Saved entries
■ ■ ■ ■ ■ ■ ■
Lemma rend_parse_trailing_junk_witness :
  let d := Toy.descriptor x41 1000000 [Toy.alice; Toy.bob] in
  rend_parse_service_descriptor (Toy.encoded d) = ParseOk d
  ∧ [x00] ≠ []
  ∧ @rend_parse_service_descriptor Toy.crypto (Toy.encoded d ++ [x00])
    = ParseErr TrailingJunk.
Proof.
  intros d.
  assert (@rend_parse_service_descriptor Toy.crypto (Toy.encoded d)
          = ParseOk d) as Hok
    by reflexivity.
  assert ([x00] ≠ @nil byte) as Hj by discriminate.
  exact (conj Hok (conj Hj
    (@rend_parse_trailing_junk Toy.crypto _ _ _ Hok Hj))).
Defined.

(** ** The cache *)

Section CacheFacts.
Context `{Crypto}.
Implicit Types (c : gmap string rend_cache_entry_t) (e : rend_cache_entry_t).

Lemma same_bytes_iff e d :
  len e = Z.of_nat (length (desc e)) → same_bytes e d ↔ desc e = d.
Proof.
  intros Hlen. unfold same_bytes. split.
  - intros [Hl Ht]. rewrite take_ge in Ht by lia.
    rewrite take_ge in Ht by lia. done.
  - intros <-. split; [done|]. by rewrite take_ge by lia.
Qed.
(** [!json] is [true] exactly when [truthy json] is [false]: [null],
    [false], [0] and the empty string are falsy, every object and array
    (also the empty ones) is truthy. *)
Definition truthy (v : json) : bool :=
  match v with
  | JNull => false
  | JBool b => b
  | JNum n => negb (n =? 0)
  | JStr s => negb (String.eqb s "")
  | JArr _ => true
  | JObj _ => true
  end.

Definition LF : string := String "010"%char "".
Definition DQUOTE : string := String "034"%char "".
Definition BACKSLASH : string := String "092"%char "".

Definition hex_digit (n : N) : string :=
  String (ascii_of_N (if (n <? 10)%N then 48 + n else 87 + n)%N) "".

(** One character of QuoteJSONString: the two-character escapes, [\u00xx]
    for the other control characters, the character itself otherwise. *)
Definition quote_char (c : ascii) : string :=
  let n := N_of_ascii c in
  if (n =? 8)%N then BACKSLASH ++ "b"
  else if (n =? 9)%N then BACKSLASH ++ "t"
  else if (n =? 10)%N then BACKSLASH ++ "n"
  else if (n =? 12)%N then BACKSLASH ++ "f"
  else if (n =? 13)%N then BACKSLASH ++ "r"
  else if (n =? 34)%N then BACKSLASH ++ DQUOTE
  else if (n =? 92)%N then BACKSLASH ++ BACKSLASH
  else if (n <? 32)%N then BACKSLASH ++ "u00" ++ hex_digit (n / 16) ++ hex_digit (n mod 16)
  else String c "".

Fixpoint quote_chars (s : string) : string :=
  match s with
  | EmptyString => ""
  | String c s' => quote_char c ++ quote_chars s'
  end.

Definition QuoteJSONString (s : string) : string :=
  DQUOTE ++ quote_chars s ++ DQUOTE.

(** The decimal digits of an integer, after its sign. *)
Definition decimal (n : Z) : string :=
  NilZero.string_of_int (Z.to_int n).

(** The digits without the zeros at the end. *)
Fixpoint strip_zeros (digits : string) : string :=
  match digits with
  | EmptyString => ""
  | String c rest =>
      match strip_zeros rest with
      | EmptyString => if Ascii.eqb c "0" then "" else String c ""
      | kept => String c kept
      end
  end.

(** Number::toString on an integer: its digits while it is below 1e21 in
    magnitude; from there on the significant digits with a point after the
    first one, then [e+] and the exponent. *)
Definition NumberToString (n : Z) : string :=
  if Z.abs n <? 10 ^ 21 then decimal n
  else
    let digits := decimal (Z.abs n) in
    (if n <? 0 then "-" else "")
    ++ match strip_zeros digits with
       | EmptyString => ""
       | String c EmptyString => String c ""
       | String c rest => String c ("." ++ rest)
       end
    ++ "e+" ++ decimal (Z.of_nat (String.length digits) - 1).

Fixpoint join (sep : string) (parts : list string) : string :=
  match parts with
  | [] => ""
  | [p] => p
  | p :: rest => p ++ sep ++ join sep rest
  end.

(** SerializeJSONObject and SerializeJSONArray share the wrapping of the
    serialized parts: nothing between the brackets when there is no part,
    the parts joined by commas when the gap is empty, one part per line at
    the new indentation otherwise. *)
Definition wrap (open close gap stepback indent : string) (parts : list string) : string :=
  match parts with
  | [] => open ++ close
  | _ =>
      if String.eqb gap ""
      then open ++ join "," parts ++ close
      else open ++ LF ++ indent ++ join ("," ++ LF ++ indent) parts
                ++ LF ++ stepback ++ close
  end.

(** SerializeJSONProperty, for the gap [gap] at the current indentation
    [indent]. *)
Fixpoint serialize (gap indent : string) (v : json) : string :=
  match v with
  | JNull => "null"
  | JBool true => "true"
  | JBool false => "false"
  | JNum n => NumberToString n
  | JStr s => QuoteJSONString s
  | JArr items =>
      wrap "[" "]" gap indent (indent ++ gap)
           (map (serialize gap (indent ++ gap)) items)
  | JObj members =>
      wrap "{" "}" gap indent (indent ++ gap)
           (map (fun m : string * json =>
                   QuoteJSONString (fst m)
                   ++ (if String.eqb gap "" then ":" else ": ")
                   ++ serialize gap (indent ++ gap) (snd m))
                members)
  end.

(** [JSON.stringify(v)] *)
Definition stringify (v : json) : string := serialize "" "" v.

(** [JSON.stringify(v, null, 2)] *)
Definition stringify2 (v : json) : string := serialize "  " "" v.

(** [Buffer.byteLength(s, 'utf8')] *)
Definition byteLength (s : string) : Z := Z.of_nat (String.length s).

(** [Number.MAX_SAFE_INTEGER] *)
Definition MAX_SAFE_INTEGER : Z := 2 ^ 53 - 1.

(** Every number of the value is a safe integer. *)
Fixpoint safe_numbers (v : json) : bool :=
  match v with
  | JNum n => Z.abs n <=? MAX_SAFE_INTEGER
  | JArr items => forallb safe_numbers items
  | JObj members => forallb (fun m : string * json => safe_numbers (snd m)) members
  | _ => true
  end.

(** The length of the shortest JSON literal of a safe integer: the
    significant digits, then the zeros or, when shorter, an exponent. *)
Definition shortest_literal (n : Z) : Z :=
  if n =? 0 then 1
  else
    let digits := decimal (Z.abs n) in
    let zeros := byteLength digits - byteLength (strip_zeros digits) in
    (if n <? 0 then 1 else 0)
    + byteLength (strip_zeros digits)
    + Z.min zeros (1 + byteLength (decimal zeros)).

Definition sum_with_commas (sizes : list Z) : Z :=
  match sizes with
  | [] => 0
  | _ => fold_right Z.add 0 sizes + (Z.of_nat (List.length sizes) - 1)
  end.

(** The length of the shortest JSON text that [JSON.parse] turns into the
    value: no white space, shortest number literals, the escapes of
    [QuoteJSONString] (none of which has a shorter form). *)
Fixpoint shortest_text (v : json) : Z :=
  match v with
  | JNull => 4
  | JBool true => 4
  | JBool false => 5
  | JNum n => shortest_literal n
  | JStr s => byteLength (QuoteJSONString s)
  | JArr items => 2 + sum_with_commas (map shortest_text items)
  | JObj members =>
      2 + sum_with_commas
            (map (fun m : string * json =>
                    byteLength (QuoteJSONString (fst m)) + 1 + shortest_text (snd m))
                 members)
  end.

End JS.

Import JS.

(** ** Constants of the program *)

Definition THIRTY_DAYS_MS : Z := 30 * 24 * 60 * 60 * 1000.
Definition MAX_JSON_SIZE : Z := 5 * 1024 * 1024.
Definition MAX_DB_SIZE : Z := 2 * 1024 * 1024 * 1024.

(** ** The persisted document and the process state *)

(** The object stored under a user id: [{ timeRemove, data }]. *)
Record record : Type := Record_ { timeRemove : Z; data : json }.

(** The state the program reads and writes.
    - [file] is the content of [global.json], [None] while the file does not
      exist;
    - [writes] counts the calls of [fs.writeFileSync];
    - [proto_timeRemove] is the property [timeRemove] of [Object.prototype],
      which the read handler can set (see [read_handler]). *)
Record world : Type := World {
  file : option (gmap string record);
  writes : nat;
  proto_timeRemove : option Z
}.

Definition readData (w : world) : gmap string record :=
  match file w with
  | Some d => d
  | None => ∅
  end.

Definition writeData (d : gmap string record) (w : world) : world :=
  {| file := Some d; writes := S (writes w); proto_timeRemove := proto_timeRemove w |}.

(** *** Property access on the parsed document

    [data] is an ordinary object: [data[userId]] finds an own property
    first and falls back on [Object.prototype]. *)

(** The property names every ordinary object inherits from
    [Object.prototype]. *)
Definition object_prototype_names : list string :=
  [ "constructor"; "__defineGetter__"; "__defineSetter__"; "hasOwnProperty";
    "__lookupGetter__"; "__lookupSetter__"; "isPrototypeOf";
    "propertyIsEnumerable"; "toString"; "valueOf"; "__proto__";
    "toLocaleString" ].
(** [get_model] is the only caller and always passes a temperature, so the
    [default_temp] branch is not taken. *)
Definition create_model (provider : string) (model_name : option string)
    (api_key : string) (temperature : float) (env : Env)
  : result ModelInstance * Env :=
  let provider := lower provider in
  match config_lookup provider MODEL_CONFIGS with
  | None => (Raise ("Unsupported provider: " ++ provider), env)
  | Some provider_config =>
      match model_name ≫= (fun m => config_lookup m provider_config) with
      | None =>
          (Raise ("Unsupported model " ++ default "None" model_name
                  ++ " for provider " ++ provider), env)
      | Some model_class =>
          new_model model_class api_key (default "" model_name) temperature
                    env
      end
  end.

(** [if not model_name: model_name = dflt]. *)
Definition or_default (model_name : option string) (dflt : string)
  : option string :=
  if truthy model_name then model_name else Some dflt.

Definition get_model (env : Env) : result ModelInstance * Env :=
  let provider := lower (default "openai" (env !! "MODEL_PROVIDER")) in
  let model_name := env !! "MODEL_NAME" in
  match py_float (default "0.0" (env !! "MODEL_TEMPERATURE")) with
  | Raise e => (Raise e, env)
  | Ok temperature =>
      let '(api_key, model_name) :=
        if String.eqb provider "openai" then
          (env !! "OPENAI_API_KEY", or_default model_name "gpt-3.5-turbo")
        else if String.eqb provider "claude" then
          (env !! "ANTHROPIC_API_KEY", or_default model_name "claude-2")
        else if String.eqb provider "gemini" then
          (env !! "GOOGLE_API_KEY", or_default model_name "gemini-pro")
        else (None, model_name) in
      if truthy api_key then
        create_model provider model_name (default "" api_key) temperature env
      else (Raise ("API key not found for provider: " ++ provider), env)
  end.
(** * laItqLsh: the ITQ hashing index of include/lshbox/lsh/laitqlsh.h

    A shallow embedding of the class [lshbox::laItqLsh<float>] and the
    properties of its hasher, bucket index, query strategies and codec.

    Conventions of the embedding.
    - An [unsigned] is a [Z] in [0, 2^32); arithmetic on it is written with
      its wrap-around ([wrap32]).  An [int] is a [Z] in [-2^31, 2^31).
    - A [float] is an IEEE-754 binary32 value, a [spec_float] operated on with
      the operations of [SpecFloat] at precision 24 and maximal exponent 128
      (round to nearest even, one rounding for each operation, no contraction).
    - A [std::vector] is a [list]; reading or writing outside of it is
      undefined behaviour, the outcome [Undefined].
    - A [std::map<unsigned, std::vector<unsigned>>] is an association list
      kept in strictly ascending key order, which is the order its iterators
      enumerate.
    - A failed [assert] is the outcome [AssertFail] (assertions compiled in).
    - The scanner, the multi-probe generator of probing.h and [std::sort] are
      collaborators outside of the class: the first is recorded as the trace
      of calls it receives, the other two are interfaces. *)

From Stdlib Require Import ZArith Lia List Bool.
From Stdlib Require Import Floats.SpecFloat.
From Stdlib Require Import Sorting.Sorted Sorting.Permutation.
From stdpp Require Import base tactics option list sorting.

Local Open Scope Z_scope.

(** ** Outcomes *)

Inductive result (A : Type) : Type :=
| Ok (a : A)
| AssertFail
| Undefined
| OutOfFuel.

Arguments Ok {A} a.
Arguments AssertFail {A}.
Arguments Undefined {A}.
Arguments OutOfFuel {A}.

#[global] Instance result_ret : MRet result := fun A a => Ok a.

#[global] Instance result_bind : MBind result := fun A B f m =>
  match m with
  | Ok a => f a
  | AssertFail => AssertFail
  | Undefined => Undefined
  | OutOfFuel => OutOfFuel
  end.

(** [v[i]] on a vector: defined inside the vector only. *)
Definition at_ {A : Type} (v : list A) (i : nat) : result A :=
  match v !! i with
  | Some x => Ok x
  | None => Undefined
  end.

(** [assert(b)]. *)
Definition assert_ (b : bool) : result unit :=
  if b then Ok tt else AssertFail.

(** A counted loop [for (i = from; i != from + n; ++i) s = body(i, s)]. *)
Fixpoint for_ {St : Type} (n : nat) (from : nat)
    (body : nat → St → result St) (s : St) : result St :=
  match n with
  | O => Ok s
  | S n' => s' ← body from s; for_ n' (S from) body s'
  end.

(** A loop over the elements of a container, in iteration order. *)
Fixpoint foreach_ {A St : Type} (l : list A)
    (body : A → St → result St) (s : St) : result St :=
  match l with
  | [] => Ok s
  | x :: l' => s' ← body x s; foreach_ l' body s'
  end.

(** A [while] loop; [fuel] bounds the number of iterations of the model and
    is chosen above the number the program can make. *)
Fixpoint while_ {St : Type} (fuel : nat) (cond : St → result bool)
    (body : St → result St) (s : St) : result St :=
  c ← cond s;
  if c : bool then
    match fuel with
    | O => OutOfFuel
    | S fuel' => s' ← body s; while_ fuel' cond body s'
    end
  else Ok s.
■ ■ ■ ■ ■ ■ ■
Keep to the lines above, from the first one through the line where "if (n =? 8)%N" appears, and copy them exactly.

Lemma rend_parse_trailing_junk_witness :
  let d := Toy.descriptor x41 1000000 [Toy.alice; Toy.bob] in
  rend_parse_service_descriptor (Toy.encoded d) = ParseOk d
  ∧ [x00] ≠ []
  ∧ @rend_parse_service_descriptor Toy.crypto (Toy.encoded d ++ [x00])
    = ParseErr TrailingJunk.
Proof.
  intros d.
  assert (@rend_parse_service_descriptor Toy.crypto (Toy.encoded d)
          = ParseOk d) as Hok
    by reflexivity.
  assert ([x00] ≠ @nil byte) as Hj by discriminate.
  exact (conj Hok (conj Hj
    (@rend_parse_trailing_junk Toy.crypto _ _ _ Hok Hj))).
Defined.

(** ** The cache *)

Section CacheFacts.
Context `{Crypto}.
Implicit Types (c : gmap string rend_cache_entry_t) (e : rend_cache_entry_t).

Lemma same_bytes_iff e d :
  len e = Z.of_nat (length (desc e)) → same_bytes e d ↔ desc e = d.
Proof.
  intros Hlen. unfold same_bytes. split.
  - intros [Hl Ht]. rewrite take_ge in Ht by lia.
    rewrite take_ge in Ht by lia. done.
  - intros <-. split; [done|]. by rewrite take_ge by lia.
Qed.
(** [!json] is [true] exactly when [truthy json] is [false]: [null],
    [false], [0] and the empty string are falsy, every object and array
    (also the empty ones) is truthy. *)
Definition truthy (v : json) : bool :=
  match v with
  | JNull => false
  | JBool b => b
  | JNum n => negb (n =? 0)
  | JStr s => negb (String.eqb s "")
  | JArr _ => true
  | JObj _ => true
  end.

Definition LF : string := String "010"%char "".
Definition DQUOTE : string := String "034"%char "".
Definition BACKSLASH : string := String "092"%char "".

Definition hex_digit (n : N) : string :=
  String (ascii_of_N (if (n <? 10)%N then 48 + n else 87 + n)%N) "".

(** One character of QuoteJSONString: the two-character escapes, [\u00xx]
    for the other control characters, the character itself otherwise. *)
Definition quote_char (c : ascii) : string :=
  let n := N_of_ascii c in
  if (n =? 8)%N then BACKSLASH ++ "b"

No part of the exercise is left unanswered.